3.Lastly, for improvement, I would recommend to conduct a study comparing short and long-term outcome between EP (+/-TDA) and standard operation groups instead of comparing EP and TDA which are in rather complementary relationship. That could point to safety and feasibility of local resection and suggest which tumors are safe to recommend local excision using either EP (+/- TDA).

 

For the clinically diagnosed adenocarcinoma, we basically performed a standard operation (PD). For the clinically diagnosed adenomatous lesions, we performed EP or TDA. There were no PD cases for ampullary adenomatous lesions, we could not compare EP (+/-TDA) and standard operation.

Reviewer 3 Report

 The  manuscript aims to evaluate the effectiveness of endoscopic papillectomy (EP) and transduodenal 16 ampullectomy (TDA) for for ampullary tumors

A single center experience with 42 patients is desccribed. Given the novelty of endoscopic treatment of ampullomas and the small series published the topic is of interest. The manuscript describes good techniques and data is informative since histology and margins as well as follow up iasa adequate.

In introduction some recent publications regarding this topic could be referred to and some additional information could be given. References could include

Geoffroy Vanbiervliet et al 

Endoscopic management of ampullary tumors: European Society of Gastrointestinal Endoscopy (ESGE) Guideline  Endoscopy 2021; 53 and

 Systematic Review with Meta-Analysis: Endoscopic and Surgical Resection for Ampullary Lesions. Heise C et al J Clin Med. 2020 Nov 10;9(11):3622. doi: 10.3390/jcm9113622.PMID: 33182806.

 

Methods should be better described. Especially the questions: How long was follow up? (including median and range for the total cohort and different groups). Are there any differences in length of follow up between EP and TDA?

Describe how information was retrieved (medical records?) Any patients lost to follow up?

Is mortality in hospital mortality or 30 days mortality?

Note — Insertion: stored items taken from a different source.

(* ===== verification/Spp.v ===== *)
(** * core/sppclient: upstream nodes, health and selection (manager.go, client.go, pingtunnel.go)

    [Manager] owns one [nodeRuntime] per configured node; the source's slices of
    runtime pointers are lists of indices into [runtimes].  The SPP, pingtunnel
    and gohome/network libraries and the network itself are the parameters
    [SppLib] and the observations passed to the operations that make them.
    Costs are IEEE doubles, computed with the Standard Library's [SpecFloat]. *)

From Stdlib Require Import SpecFloat.
From S2P Require Import Prelude GoStrings GoNet.

Module Spp.

(** ** Doubles *)

Definition float64 := spec_float.
Definition of_int (z : Z) : float64 := binary_normalize 53 1024 z 0 false.
Definition fadd : float64 → float64 → float64 := SFadd 53 1024.
Definition fsub : float64 → float64 → float64 := SFsub 53 1024.
Definition fmul : float64 → float64 → float64 := SFmul 53 1024.
Definition fdiv : float64 → float64 → float64 := SFdiv 53 1024.
Definition fltb : float64 → float64 → bool := SFltb.
Definition fleb : float64 → float64 → bool := SFleb.

(** A decimal constant, rounded to nearest. *)
Definition const (num den : Z) : float64 := fdiv (of_int num) (of_int den).

(** ** Nodes *)

Record Node := {
  Name : string; Server : string; ServerProto : string; Key : string; Encrypt : string; Compress : Z;
  Priority : Z; Bandwidth : Z; KcpFecData : Z; KcpFecParity : Z;
  RdnsDomain : string; RdnsUpstream : string; RdnsPsk : string; RdnsQueryType : string; nodeAlive : bool;
}.
#[global] Instance Node_eta : Eta Node := λ n,
  {| Name := Name n; Server := Server n; ServerProto := ServerProto n; Key := Key n; Encrypt := Encrypt n;
     Compress := Compress n; Priority := Priority n; Bandwidth := Bandwidth n; KcpFecData := KcpFecData n;
     KcpFecParity := KcpFecParity n; RdnsDomain := RdnsDomain n; RdnsUpstream := RdnsUpstream n;
     RdnsPsk := RdnsPsk n; RdnsQueryType := RdnsQueryType n; nodeAlive := nodeAlive n |}.

Definition getEffectivePriority (n : Node) : Z := if Priority n <=? 0 then 10 else Priority n.
Definition getEffectiveBandwidth (n : Node) : Z := if Bandwidth n <=? 0 then 100 else Bandwidth n.

Definition defaultHealthCheckInterval : duration := 10 * second.
Definition nodeProbeTimeout : duration := 3 * second.

(** The configuration handed to a client. *)
Record ClientConfig := {
  cServerProto : string; cServer : string; cKey : string; cEncrypt : string; cCompress : Z;
  cLocalSocks5 : string; cName : string; cKcpFecData : Z; cKcpFecParity : Z;
  cRdnsDomain : string; cRdnsUpstream : string; cRdnsPsk : string; cRdnsQueryType : string;
}.

(** The settings of the SPP library the client overrides. *)
Record SppConfig := {
  ConnBuffer : Z; MainBuffer : Z; MainWriteChannelTimeoutMs : Z; ConnTimeout : Z;
  pKey : string; pEncrypt : string; pCompress : Z; KcpFecDataShards : Z; KcpFecParityShards : Z;
  pRdnsDomain : string; pRdnsUpstream : string; pRdnsPsk : string; pRdnsQueryType : string;
}.
#[global] Instance SppConfig_eta : Eta SppConfig := λ c,
  {| ConnBuffer := ConnBuffer c; MainBuffer := MainBuffer c;
     MainWriteChannelTimeoutMs := MainWriteChannelTimeoutMs c; ConnTimeout := ConnTimeout c;
     pKey := pKey c; pEncrypt := pEncrypt c; pCompress := pCompress c;
     KcpFecDataShards := KcpFecDataShards c; KcpFecParityShards := KcpFecParityShards c;
     pRdnsDomain := pRdnsDomain c; pRdnsUpstream := pRdnsUpstream c; pRdnsPsk := pRdnsPsk c;
     pRdnsQueryType := pRdnsQueryType c |}.

(** The rdns transport's own settings. *)
Record RdnsConfig := { Domain : string; Upstream : string; PSK : string; QueryType : string }.
#[global] Instance RdnsConfig_eta : Eta RdnsConfig := λ c,
  {| Domain := Domain c; Upstream := Upstream c; PSK := PSK c; QueryType := QueryType c |}.

(** github.com/esrrhs/spp, pingtunnel and gohome/network: defaults and
    password rules.  [None] is a mode or password the library rejects. *)
Class SppLib := {
  DefaultConfig : SppConfig;
  defaultRdns : RdnsConfig;
  EncMode : Type;
  NoEncryption : EncMode;
  CHACHA20 : EncMode;
  encmode_eqb : EncMode → EncMode → bool;
  ParseEncryptionMode : string → result string EncMode;
  ValidatePassword : string → option string;
  DeriveAuthCode : string → Z;
  NewCryptoConfig : EncMode → string → option string;
}.

(** ** Protocols *)

Definition ProtoPingTunnel : string := "pingtunnel".

Section spp.
Context `{UnicodeCase, SppLib}.

Definition proto_of (proto : string) : string := ToLower (TrimSpace proto).

Definition isPingTunnelProto (proto : string) : bool :=
  let p := proto_of proto in String.eqb p ProtoPingTunnel || String.eqb p "icmp".

Definition dialNetworkForProto (proto : string) : string :=
  let p := proto_of proto in
  if String.eqb p "" || String.eqb p "tcp" || String.eqb p "rhttp" then "tcp" else "udp".

Definition protoRobustnessBase (proto : string) : Z :=
  let p := proto_of proto in
  if String.eqb p "ricmp" then 100
  else if String.eqb p "kcp" then 95
  else if String.eqb p "rudp" then 85
  else if String.eqb p ProtoPingTunnel || String.eqb p "icmp" then 70
  else if String.eqb p "tcp" || String.eqb p "" then 50
  else if String.eqb p "rdns" then 25
  else if String.eqb p "quic" then 15
  else if String.eqb p "rhttp" then 10
  else 30.

Definition pingTunnelHost (server : string) : string :=
  let server := TrimSpace server in
  match SplitHostPort server with
  | Some (host, _) => if String.eqb host "" then server else host
  | None => server
  end.

(** The authentication code and the cipher, or an error. *)
Definition parsePingTunnelAuthAndCrypto (password encrypt : string) : result string (Z * EncMode) :=
  let password := TrimSpace password in
  match ValidatePassword password with
  | Some e => Err ("pingtunnel password invalid: " +:+ e)
  | None =>
  let authCode := DeriveAuthCode password in
  let encrypt := TrimSpace encrypt in
  let mode :=
    if negb (String.eqb encrypt "") && negb (EqualFold encrypt "default") then
      let modeStr := match Cut encrypt ":" with Some (m, _) => m | None => encrypt end in
      match ParseEncryptionMode (TrimSpace modeStr) with
      | Err e => Err e
      | Ok mode => Ok (if encmode_eqb mode NoEncryption then CHACHA20 else mode)
      end
    else Ok CHACHA20 in
  match mode with
  | Err e => Err e
  | Ok encMode =>
      match NewCryptoConfig encMode password with
      | Some e => Err ("failed to create pingtunnel crypto: " +:+ e)
      | None => Ok (authCode, encMode)
      end
  end
  end.
(* ===== verification/ConnProps.v ===== *)
(** * core/proxy: what the connection handlers guarantee

    For every outcome of the network operations: the session is accounted and
    closed, the node is given back, and nothing is dialled against the routing
    decision. *)

From S2P Require Import Prelude GoStrings GoNet Router Stats StatsProps Dns DnsProps Spp SppProps Http HttpProps Conn.
Import Router.Router Addr Stats StatsProps Conn.

Module ConnProps.

(** ** One session's life in the collector *)

(** [c] is [c0] after session [i] was begun and moved [ub] and [db] bytes. *)
Record own (c0 : Collector) (i ub db : Z) (c : Collector) : Prop := {
  ow_reg : registry c;
  ow_next : nextID c = i;
  ow_other : ∀ j, j ≠ i → sessions c !! j = sessions c0 !! j;
  ow_self : ∃ s, sessions c !! i = Some s ∧ upload s = ub ∧ download s = db ∧
    bytes c = (cUpload (totals c0) + ub, cDownload (totals c0) + db, cConns (totals c0) + done_count s) ∧
    active c = if done s then active c0 else {[i]} ∪ active c0;
}.

Section own.
Context `{GoSort, TimeFormat}.

Lemma own_begin now p cl h prt d nd c0 :
  registry c0 → own c0 (nextID c0 + 1) 0 0 (Begin now p cl h prt d nd c0).1.
Proof.
  intros HR. split.
  - exact (apply_registry c0 (now, EvBegin p cl h prt d nd) I HR).
  - done.
  - intros j Hj. cbn. by rewrite lookup_insert_ne.
  - eexists. split; [cbn; apply lookup_insert_eq|]. cbn. split_and!; try done. unfold bytes, done_count. cbn.
    by rewrite !Z.add_0_r.
Qed.

Lemma own_touched c0 i ub db du dd c c' :
  touched du dd i c c' → bytes c' = (cUpload (totals c) + du, cDownload (totals c) + dd, cConns (totals c)) →
  own c0 i ub db c → own c0 i (ub + du) (db + dd) c'.
Proof.
  intros Ht Hb [R1 R2 R3 (s & Hs & Hu & Hd & Hbc & Ha)]. pose proof (registry_touched _ _ _ _ _ Ht R1) as HR.
  destruct Ht as (Ea & En & g & Eg & Hg). destruct (Hg s) as (_ & E2 & _ & E4 & E5). split; [done|congruence| |].
  - intros j Hj. rewrite Eg, lookup_alter_ne by done. by apply R3.
  - exists (g s). rewrite Eg, lookup_alter_eq, Hs. split; [done|]. rewrite E4, E5, E2, Ea, Hb.
    unfold bytes, done_count in *. rewrite E2. injection Hbc as B1 B2 B3. split_and!; try done; try lia.
    repeat first [apply (f_equal2 pair)|lia].
Qed.

Lemma own_same c0 i ub db c c' : ids c' = ids c → own c0 i ub db c → own c0 i ub db c'.
Proof.
  intros E Ho. rewrite <- (Z.add_0_r ub), <- (Z.add_0_r db). apply (own_touched _ _ _ _ 0 0 c); [by apply ids_touched| |done].
  rewrite !Z.add_0_r. unfold ids, bytes in *. congruence.
Qed.

Lemma own_upload c0 i ub db now n c :
  own c0 i ub db c → own c0 i (ub + Z.max 0 n) db (AddUpload now i n c).
Proof.
  intros Ho. pose proof Ho as [_ _ _ (s & Hs & _)]. destruct (Z.leb_spec n 0) as [Hn|Hn].
  - replace (ub + Z.max 0 n) with ub by lia. revert Ho. apply own_same. unfold AddUpload. rewrite Hs.
    by destruct (Z.leb_spec n 0); [|lia].
  - destruct (AddUpload_spec now i n c s Hs Hn) as [Ht Hb]. rewrite <- (Z.add_0_r db).
    replace (Z.max 0 n) with n by lia. apply (own_touched _ _ _ _ _ _ c _ Ht); [by rewrite Z.add_0_r|done].
Qed.

Lemma own_download c0 i ub db now n c :
  own c0 i ub db c → own c0 i ub (db + Z.max 0 n) (AddDownload now i n c).
Proof.
  intros Ho. pose proof Ho as [_ _ _ (s & Hs & _)]. destruct (Z.leb_spec n 0) as [Hn|Hn].
  - replace (db + Z.max 0 n) with db by lia. revert Ho. apply own_same. unfold AddDownload. rewrite Hs.
    by destruct (Z.leb_spec n 0); [|lia].
  - destruct (AddDownload_spec now i n c s Hs Hn) as [Ht Hb]. rewrite <- (Z.add_0_r ub).
    replace (Z.max 0 n) with n by lia. apply (own_touched _ _ _ _ _ _ c _ Ht); [by rewrite Z.add_0_r|done].
Qed.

Discussion: withdraw figure 3 and refer to ESGE guidelines in introduction. Instead discuss your results (complications, recurrence etc) in relation to published studies although there are not son many, there are still some.

Author Response

In introduction some recent publications regarding this topic could be referred to and some additional information could be given.

 

Thank you very much for pointing out valuable literature. We cited the references and rewrote the Introduction section.

 

2.Methods should be better described. Especially the questions: How long was follow up? (including median and range for the total cohort and different groups). Are there any differences in length of follow up between EP and TDA?

 

We added the detail of the TDA procedure for better understanding (P.7 l.12-15). We added the description of follow-up period in the Result section (P.10 l.9) and added a column to show the follow-up period (mean, range) to Table2. There were no differences in length of follow up between EP and TDA groups.

 

  1. Describe how information was retrieved (medical records?) Any patients lost to follow up?

 

The information of patients was retrieved from medical records. We added the description in the Result section (P.5 l.4). We added the cumulative recurrence free rate in Figure 3A. Seventeen patients were referred to other hospitals, 6 patients dropped out of our hospital, and one patient died of other illness.

 

  1. Is mortality in hospital mortality or 30 days mortality?

 

Mortality is 30 days mortality. We added the description in the Result section (P.5 l.4-5).

 

5.Discussion: withdraw figure 3 and refer to ESGE guidelines in introduction. Instead discuss your results (complications, recurrence etc) in relation to published studies although there are not son many, there are still some.

 

We omitted Figure 3. We rewrote the Introduction section and referred to ESGE guideline. In the Discussion section, we cited the literature to discuss our clinical outcomes (complication, recurrence).

Round 2

Reviewer 1 Report

the Authors in the revided version

provided Point to Point clear answers

Reviewer 2 Report

The authors have adequately answered to all reviewers' comments and made necessary modifications to improve their manuscript.